Already the erks were pulling the landing disk from Steele’s cockpit. They handed it down to the displacement techs, who took a reading on the spot.
The disk’s tracking record indicated a displacement event occurred from this disk at the instant Steele’s collar signature ceased to register.
Displacement notified the captain, “Steele
did
displace.”
Some
where.
Or nowhere.
Successful displacement required three correspondences—the displacement collar, the remote landing disk, and the sending/receiving chamber. It was three or nothing. Without all three, the traveler was thoroughly gone. And thoroughly dead. There was no margin for error in human displacement.
Grasping for anything, Calli hailed
Windward Isles
. “Ram! Do you have Colonel Steele?”
“Sorry?” Captain Singh did not understand the question.
Calli had hoped it was Ram Singh who displaced Steele out of his cockpit.
There were other ships orbiting Zoe now, mostly Asian scouts and news services. They had been underway here since Dr. Minyas’ announcement of the discovery of alien DNA.
Calli was not going to ask any of them if they had displaced her Marine. None of them could possibly have
Merrimack
’s displacement harmonic.
Commander Ryan said, “Rome has our displacement harmonic.”
Tactical clutched at his console. “Oh, God, do we have another mole?”
“Rome doesn’t need a mole,” Commander Ryan said. “We left LDs all over the LEN expedition site. Rome could have got our displacement harmonic off one of those.”
Calli hailed
Gladiator
. “Numa, where is my man?”
“You misplaced one?” Numa said lightly.
“Don’t foxtrot with me!”
“Perhaps you should be more careful with your men.”
Calli slammed off the com and turned to Rob Roy, who was standing at the rear of the command deck. “Did you notice he didn’t deny it? That means he doesn’t have him.”

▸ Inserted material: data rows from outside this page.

Lemma storedRows_shown (e : Embedder) (d name : string)
    (chunks : list (Chunking.TextChunk ascii)) :
  map shown (map toChunk (storedRows e d name chunks)) =
  map (expected e d name) (filter (embedded e) chunks).
Proof.
  unfold storedRows. induction chunks as [|c cs IH]; [reflexivity|].
  cbn [map filter]. unfold embedded at 1, batchDatum at 1.
  destruct (e (Z.to_nat (Chunking.chunkIndex c)) (Chunking.text c)) eqn:He;
    cbn [isOk somes map]; [|exact IH].
  f_equal; [|exact IH]. unfold expected, storedVector. now rewrite He.
Qed.

Lemma storedRows_indices (e : Embedder) (d name : string)
    (chunks : list (Chunking.TextChunk ascii)) :
  StronglySorted Z.lt (map Chunking.chunkIndex chunks) ->
  StronglySorted Z.lt (map chunk_index (storedRows e d name chunks)).
Proof.
  unfold storedRows. induction chunks as [|c cs IH]; cbn [map somes]; intros Hs;
    [constructor|].
  inversion Hs as [|? ? Hs' Hc]; subst. unfold batchDatum at 1.
  destruct (e (Z.to_nat (Chunking.chunkIndex c)) (Chunking.text c));
    cbn [somes map]; [|now apply IH].
  constructor; [now apply IH|]. cbn [chunk_index].
  apply Forall_forall. intros i Hi. apply in_map_iff in Hi as (r & <- & Hr).
  destruct (storedRows_shape d name e cs r Hr) as (_ & _ & Hin).
  rewrite Forall_forall in Hc. now apply Hc.
Qed.

Lemma seq_sorted (n start : nat) : StronglySorted Z.lt (map Z.of_nat (seq start n)).
Proof.
  revert start. induction n as [|n IH]; intros start; cbn [seq map]; constructor.
  - apply IH.
  - apply Forall_forall. intros i Hi. apply in_map_iff in Hi as (j & <- & Hj).
    apply in_seq in Hj. lia.
Qed.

Rob Roy had noticed. “I’d have thought the opposite. He’s dodging the question because he
does
have Steele.”
“No. He’s dodging the question because an outright denial would require Numa to admit that he doesn’t know where Steele is. When Numa doesn’t know something, the best he can do is make you think he knows. When Numa actually says the words, ‘I don’t know,’ it’s a lie.”
“That’s labyrinthine.”
“That’s Numa Pompeii. He doesn’t know where Steele is.”
“That’s rather terrifying, sir,” said Rob Roy.
 
Captain Carmel collected her Marines. They looked to her like lost dogs needing an alpha. Calli was as angry as any of them over the loss of Steele.
I can’t replace that man
.
The Marines needed their captain to be invincible now.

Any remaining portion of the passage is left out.